- [Brief]: The reply to the records below should contain exactly the lines from the line with "ss_object_waits : nat;" through the line with "Definition BALANCE_OVERCOMMIT_RATIO : nat", and nothing besides.

[Dataset excerpts]
————————

(* ===== verification/SchedTypes.v ===== *)
(** * Scheduler state

    The state of [kernel/core/src/task/scheduler.rs] and the monad its
    operations are written in.  [Sys] is what they touch: the scheduler's own
    state, the kernel objects (threads live in them and are shared with the
    rest of the kernel), the time manager and the wakeup latches of the input
    sources.  Each operation runs under the scheduler's lock and is one atomic
    function; [None] is a panic. *)

From S2P Require Import Prelude Time Task Objects.
From stdpp Require Import base list gmap.
From Stdlib Require Import ZArith Lia.

#[local] Open Scope Z_scope.

Inductive ScheduleTrigger :=
| TBootstrap | TYield | TBlocked | TTimeWake | TIpcWake | TNetworkWake | TInputWake | TObjectWake
| TExplicit.

Record ScheduleDecision := mkScheduleDecision {
  trigger : ScheduleTrigger;
  previous : option Z;
  next : option Z;
  runnable_threads : nat;
  blocked_threads : nat;
}.

Inductive SchedulerError :=
| InvalidThread | ThreadAlreadyRegistered | TimeUnavailable | WakeTokenExhausted
| TimerFailed (error : TimerError).

Record SchedulerSnapshot := mkSchedulerSnapshot {
  ss_current : option Z;
  ss_tracked_threads : nat;
  ss_runnable_threads : nat;
  ss_blocked_threads : nat;
  ss_timer_waits : nat;
  ss_channel_receive_waits : nat;
  ss_packet_receive_waits : nat;
  ss_input_receive_waits : nat;
  ss_object_waits : nat;
  ss_context_switches : Z;
  ss_preemption_pending : bool;
  ss_stolen_threads_total : Z;
  ss_rebalance_moves_total : Z;
}.

Definition RUNNABLE_QUEUE_CPUS : nat := 8.
Definition STEAL_BATCH_MAX : nat := 2.
Definition STEAL_MIN_IDLE_TICKS : Z := 3.
Definition BALANCE_PERIOD_TICKS : Z := 64.
Definition BALANCE_OVERCOMMIT_RATIO : nat := 2.
Definition STEAL_STATS_PERIOD_TICKS : Z := 512.

Record StealStatsLine := mkStealStatsLine {
  sl_tick : Z;
  sl_steal_attempts : Z;
  sl_stolen_threads_total : Z;
  sl_stolen_per_cpu : list Z;
  sl_rebalance_moves : Z;
  sl_queue_depths : list nat;
}.

(** A [ThreadRecord] is the reference to the thread's object. *)
Record SchedulerState := mkSchedulerState {
  current : option Z;
  runnable_queues : list (list Z);
  queued_idle_ticks : gmap Z Z;
  stolen_per_cpu : list Z;
  steal_attempts : Z;
  rebalance_moves : Z;
  tick_counter : Z;
  steal_scan_cursor : list nat;
  threads : gmap Z Z;
  waiting_timers : gmap Z Z;
  waiting_receivers : gmap Z (list Z);
  waiting_packets : gmap Z (list Z);
  waiting_inputs : gmap Z (list Z);
  waiting_objects : gmap Z (list Z);
  next_wake_token : Z;
  context_switches : Z;
  ticks_remaining : Z;
  preemption_pending : bool;
}.

Definition set_current (s : SchedulerState) (x : option Z) : SchedulerState :=
  mkSchedulerState x (runnable_queues s) (queued_idle_ticks s) (stolen_per_cpu s)
    (steal_attempts s) (rebalance_moves s) (tick_counter s) (steal_scan_cursor s) (threads s)
    (waiting_timers s) (waiting_receivers s) (waiting_packets s) (waiting_inputs s)
    (waiting_objects s) (next_wake_token s) (context_switches s) (ticks_remaining s)
    (preemption_pending s).
Definition set_runnable_queues (s : SchedulerState) (x : list (list Z)) : SchedulerState :=
  mkSchedulerState (current s) x (queued_idle_ticks s) (stolen_per_cpu s) (steal_attempts s)
    (rebalance_moves s) (tick_counter s) (steal_scan_cursor s) (threads s) (waiting_timers s)
    (waiting_receivers s) (waiting_packets s) (waiting_inputs s) (waiting_objects s)
    (next_wake_token s) (context_switches s) (ticks_remaining s) (preemption_pending s).
Definition set_queued_idle_ticks (s : SchedulerState) (x : gmap Z Z) : SchedulerState :=
  mkSchedulerState (current s) (runnable_queues s) x (stolen_per_cpu s) (steal_attempts s)
    (rebalance_moves s) (tick_counter s) (steal_scan_cursor s) (threads s) (waiting_timers s)
    (waiting_receivers s) (waiting_packets s) (waiting_inputs s) (waiting_objects s)
    (next_wake_token s) (context_switches s) (ticks_remaining s) (preemption_pending s).
Definition set_stolen_per_cpu (s : SchedulerState) (x : list Z) : SchedulerState :=
  mkSchedulerState (current s) (runnable_queues s) (queued_idle_ticks s) x (steal_attempts
    s) (rebalance_moves s) (tick_counter s) (steal_scan_cursor s) (threads s) (waiting_timers
    s) (waiting_receivers s) (waiting_packets s) (waiting_inputs s) (waiting_objects s)
    (next_wake_token s) (context_switches s) (ticks_remaining s) (preemption_pending s).
Definition set_steal_attempts (s : SchedulerState) (x : Z) : SchedulerState :=
  mkSchedulerState (current s) (runnable_queues s) (queued_idle_ticks s) (stolen_per_cpu s)
    x (rebalance_moves s) (tick_counter s) (steal_scan_cursor s) (threads s) (waiting_timers
    s) (waiting_receivers s) (waiting_packets s) (waiting_inputs s) (waiting_objects s)
    (next_wake_token s) (context_switches s) (ticks_remaining s) (preemption_pending s).
Definition set_rebalance_moves (s : SchedulerState) (x : Z) : SchedulerState :=
  mkSchedulerState (current s) (runnable_queues s) (queued_idle_ticks s) (stolen_per_cpu s)
    (steal_attempts s) x (tick_counter s) (steal_scan_cursor s) (threads s) (waiting_timers s)
    (waiting_receivers s) (waiting_packets s) (waiting_inputs s) (waiting_objects s)
    (next_wake_token s) (context_switches s) (ticks_remaining s) (preemption_pending s).
Definition set_tick_counter (s : SchedulerState) (x : Z) : SchedulerState :=
  mkSchedulerState (current s) (runnable_queues s) (queued_idle_ticks s) (stolen_per_cpu s)
    (steal_attempts s) (rebalance_moves s) x (steal_scan_cursor s) (threads s) (waiting_timers
    s) (waiting_receivers s) (waiting_packets s) (waiting_inputs s) (waiting_objects s)
    (next_wake_token s) (context_switches s) (ticks_remaining s) (preemption_pending s).
Definition set_steal_scan_cursor (s : SchedulerState) (x : list nat) : SchedulerState :=
  mkSchedulerState (current s) (runnable_queues s) (queued_idle_ticks s) (stolen_per_cpu s)
    (steal_attempts s) (rebalance_moves s) (tick_counter s) x (threads s) (waiting_timers s)
    (waiting_receivers s) (waiting_packets s) (waiting_inputs s) (waiting_objects s)
    (next_wake_token s) (context_switches s) (ticks_remaining s) (preemption_pending s).
Definition set_threads (s : SchedulerState) (x : gmap Z Z) : SchedulerState :=
  mkSchedulerState (current s) (runnable_queues s) (queued_idle_ticks s) (stolen_per_cpu s)
    (steal_attempts s) (rebalance_moves s) (tick_counter s) (steal_scan_cursor s) x
    (waiting_timers s) (waiting_receivers s) (waiting_packets s) (waiting_inputs s)
    (waiting_objects s) (next_wake_token s) (context_switches s) (ticks_remaining s)
    (preemption_pending s).
Definition set_waiting_timers (s : SchedulerState) (x : gmap Z Z) : SchedulerState :=
  mkSchedulerState (current s) (runnable_queues s) (queued_idle_ticks s) (stolen_per_cpu s)
    (steal_attempts s) (rebalance_moves s) (tick_counter s) (steal_scan_cursor s) (threads s)
    x (waiting_receivers s) (waiting_packets s) (waiting_inputs s) (waiting_objects s)
    (next_wake_token s) (context_switches s) (ticks_remaining s) (preemption_pending s).
Definition set_waiting_receivers (s : SchedulerState) (x : gmap Z (list Z)) : SchedulerState :=
  mkSchedulerState (current s) (runnable_queues s) (queued_idle_ticks s) (stolen_per_cpu s)
    (steal_attempts s) (rebalance_moves s) (tick_counter s) (steal_scan_cursor s) (threads s)
    (waiting_timers s) x (waiting_packets s) (waiting_inputs s) (waiting_objects s)
    (next_wake_token s) (context_switches s) (ticks_remaining s) (preemption_pending s).
Definition set_waiting_packets (s : SchedulerState) (x : gmap Z (list Z)) : SchedulerState :=
  mkSchedulerState (current s) (runnable_queues s) (queued_idle_ticks s) (stolen_per_cpu s)
    (steal_attempts s) (rebalance_moves s) (tick_counter s) (steal_scan_cursor s) (threads s)
    (waiting_timers s) (waiting_receivers s) x (waiting_inputs s) (waiting_objects s)
    (next_wake_token s) (context_switches s) (ticks_remaining s) (preemption_pending s).
Definition set_waiting_inputs (s : SchedulerState) (x : gmap Z (list Z)) : SchedulerState :=
  mkSchedulerState (current s) (runnable_queues s) (queued_idle_ticks s) (stolen_per_cpu s)
    (steal_attempts s) (rebalance_moves s) (tick_counter s) (steal_scan_cursor s) (threads s)
    (waiting_timers s) (waiting_receivers s) (waiting_packets s) x (waiting_objects s)
    (next_wake_token s) (context_switches s) (ticks_remaining s) (preemption_pending s).
Definition set_waiting_objects (s : SchedulerState) (x : gmap Z (list Z)) : SchedulerState :=
  mkSchedulerState (current s) (runnable_queues s) (queued_idle_ticks s) (stolen_per_cpu s)
    (steal_attempts s) (rebalance_moves s) (tick_counter s) (steal_scan_cursor s) (threads s)
    (waiting_timers s) (waiting_receivers s) (waiting_packets s) (waiting_inputs s) x
    (next_wake_token s) (context_switches s) (ticks_remaining s) (preemption_pending s).
Definition set_next_wake_token (s : SchedulerState) (x : Z) : SchedulerState :=
  mkSchedulerState (current s) (runnable_queues s) (queued_idle_ticks s) (stolen_per_cpu s)
    (steal_attempts s) (rebalance_moves s) (tick_counter s) (steal_scan_cursor s) (threads s)
    (waiting_timers s) (waiting_receivers s) (waiting_packets s) (waiting_inputs s)
    (waiting_objects s) x (context_switches s) (ticks_remaining s) (preemption_pending s).
Definition set_context_switches (s : SchedulerState) (x : Z) : SchedulerState :=
  mkSchedulerState (current s) (runnable_queues s) (queued_idle_ticks s) (stolen_per_cpu s)
    (steal_attempts s) (rebalance_moves s) (tick_counter s) (steal_scan_cursor s) (threads s)
    (waiting_timers s) (waiting_receivers s) (waiting_packets s) (waiting_inputs s)
    (waiting_objects s) (next_wake_token s) x (ticks_remaining s) (preemption_pending s).
Definition set_ticks_remaining (s : SchedulerState) (x : Z) : SchedulerState :=
  mkSchedulerState (current s) (runnable_queues s) (queued_idle_ticks s) (stolen_per_cpu s)
    (steal_attempts s) (rebalance_moves s) (tick_counter s) (steal_scan_cursor s) (threads s)
    (waiting_timers s) (waiting_receivers s) (waiting_packets s) (waiting_inputs s)
    (waiting_objects s) (next_wake_token s) (context_switches s) x (preemption_pending s).
Definition set_preemption_pending (s : SchedulerState) (x : bool) : SchedulerState :=
  mkSchedulerState (current s) (runnable_queues s) (queued_idle_ticks s) (stolen_per_cpu s)
    (steal_attempts s) (rebalance_moves s) (tick_counter s) (steal_scan_cursor s) (threads s)
    (waiting_timers s) (waiting_receivers s) (waiting_packets s) (waiting_inputs s)
    (waiting_objects s) (next_wake_token s) (context_switches s) (ticks_remaining s) x.

(** The four maps of waiting threads. *)
Inductive WaitQueue := Receivers | Packets | Inputs | ObjectWaiters.

#[export] Instance WaitQueue_eq_dec : EqDecision WaitQueue.
Proof. solve_decision. Defined.

Definition wait_map (q : WaitQueue) (s : SchedulerState) : gmap Z (list Z) :=
  match q with
  | Receivers => waiting_receivers s
  | Packets => waiting_packets s
  | Inputs => waiting_inputs s
  | ObjectWaiters => waiting_objects s
  end.

Definition set_wait_map (q : WaitQueue) (s : SchedulerState) (m : gmap Z (list Z)) :
    SchedulerState :=
  match q with
  | Receivers => set_waiting_receivers s m
  | Packets => set_waiting_packets s m
  | Inputs => set_waiting_inputs s m
  | ObjectWaiters => set_waiting_objects s m
  end.

(** ** What the scheduler runs against *)

Record Sys := mkSys {
  sched : SchedulerState;
  objs : ObjectStore;
  clock : option TimeState;
  latches : gmap Z bool;
}.

(** The hooks the platform registers: the calling CPU, the number of CPUs
    taking part in balancing, and whether a statistics sink is present. *)
Record Hooks := mkHooks {
  current_cpu_hook : option nat;
  balancing_cpu_count : nat;
  steal_stats_emitter : bool;
}.

Definition register_balancing_cpu_count (h : Hooks) (count : nat) : Hooks :=
  mkHooks (current_cpu_hook h) (Nat.min (Nat.max count 1) RUNNABLE_QUEUE_CPUS)
    (steal_stats_emitter h).

Definition register_steal_stats_emitter (h : Hooks) : Hooks :=
  mkHooks (current_cpu_hook h) (balancing_cpu_count h) true.

Definition register_current_cpu_hook (h : Hooks) (cpu : nat) : Hooks :=
  mkHooks (Some cpu) (balancing_cpu_count h) (steal_stats_emitter h).

Definition current_cpu_index (h : Hooks) : nat :=
  match current_cpu_hook h with
  | None => 0
  | Some cpu => cpu mod RUNNABLE_QUEUE_CPUS
  end.

(** ** The monad *)

Definition K (A : Type) : Type := Sys -> option (A * Sys).

#[export] Instance K_ret : MRet K := fun A a w => Some (a, w).
#[export] Instance K_bind : MBind K := fun A B f m w =>
  match m w with Some (a, w') => f a w' | None => None end.

Definition get : K SchedulerState := fun w => Some (sched w, w).
Definition modify (f : SchedulerState -> SchedulerState) : K unit :=
  fun w => Some (tt, mkSys (f (sched w)) (objs w) (clock w) (latches w)).
Definition panic {A : Type} : K A := fun _ => None.

(** The question-mark operator: an error is the result of the whole function. *)
Definition try_bind {A B E : Type} (m : K (result A E)) (f : A -> K (result B E)) :
    K (result B E) :=
  r ← m; match r with Ok a => f a | Err e => mret (Err e) end.

Declare Scope sched_scope.
Delimit Scope sched_scope with sched.
Notation "x ←? m ; k" := (try_bind m (fun x => k))
  (at level 20, m at level 100, k at level 200, right associativity) : sched_scope.

(** Total correctness: the operation does not panic and its result and final
    state satisfy [Q]. *)
Definition wp {A : Type} (m : K A) (Q : A -> Sys -> Prop) (w : Sys) : Prop :=
  match m w with Some (a, w') => Q a w' | None => False end.

Lemma wp_bind {A B : Type} (m : K A) (f : A -> K B) Q w :
  wp (m ≫= f) Q w <-> wp m (fun a => wp (f a) Q) w.
Proof. unfold wp, mbind, K_bind. by destruct (m w) as [[a w']|]. Qed.

Lemma wp_try {A B E : Type} (m : K (result A E)) (f : A -> K (result B E)) Q w :
  wp (try_bind m f) Q w <->
  wp m (fun r w' => match r with Ok a => wp (f a) Q w' | Err e => Q (Err e) w' end) w.
Proof.
  unfold try_bind. rewrite wp_bind. unfold wp. destruct (m w) as [[[a|e] w']|]; done.
Qed.

Lemma wp_ret {A : Type} (a : A) Q w : wp (mret a) Q w <-> Q a w.
Proof. done. Qed.

Lemma wp_get Q w : wp get Q w <-> Q (sched w) w.
Proof. done. Qed.

Lemma wp_modify f Q w :
  wp (modify f) Q w <-> Q tt (mkSys (f (sched w)) (objs w) (clock w) (latches w)).
Proof. done. Qed.

Lemma wp_mono {A : Type} (m : K A) (Q Q' : A -> Sys -> Prop) w :
  wp m Q w -> (forall a w', Q a w' -> Q' a w') -> wp m Q' w.
Proof. unfold wp. intros Hm HQ. destruct (m w) as [[a w']|]; [by apply HQ|done]. Qed.

Lemma wp_run {A : Type} (m : K A) Q w :
  wp m Q w <-> exists a w', m w = Some (a, w') /\ Q a w'.
Proof.
  unfold wp. destruct (m w) as [[a w']|]; split; [eauto|by intros (? & ? & [= <- <-] & ?)|done|].
  by intros (? & ? & ? & _).
Qed.

Create Rewrite HintDb wp.
#[export] Hint Rewrite @wp_bind @wp_try @wp_ret wp_get wp_modify : wp.

Ltac wp_steps := autorewrite with wp.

————————

- [Output for this task]:
  ss_object_waits : nat;
  ss_context_switches : Z;
  ss_preemption_pending : bool;
  ss_stolen_threads_total : Z;
  ss_rebalance_moves_total : Z;
}.

Definition RUNNABLE_QUEUE_CPUS : nat := 8.
Definition STEAL_BATCH_MAX : nat := 2.
Definition STEAL_MIN_IDLE_TICKS : Z := 3.
Definition BALANCE_PERIOD_TICKS : Z := 64.
Definition BALANCE_OVERCOMMIT_RATIO : nat := 2.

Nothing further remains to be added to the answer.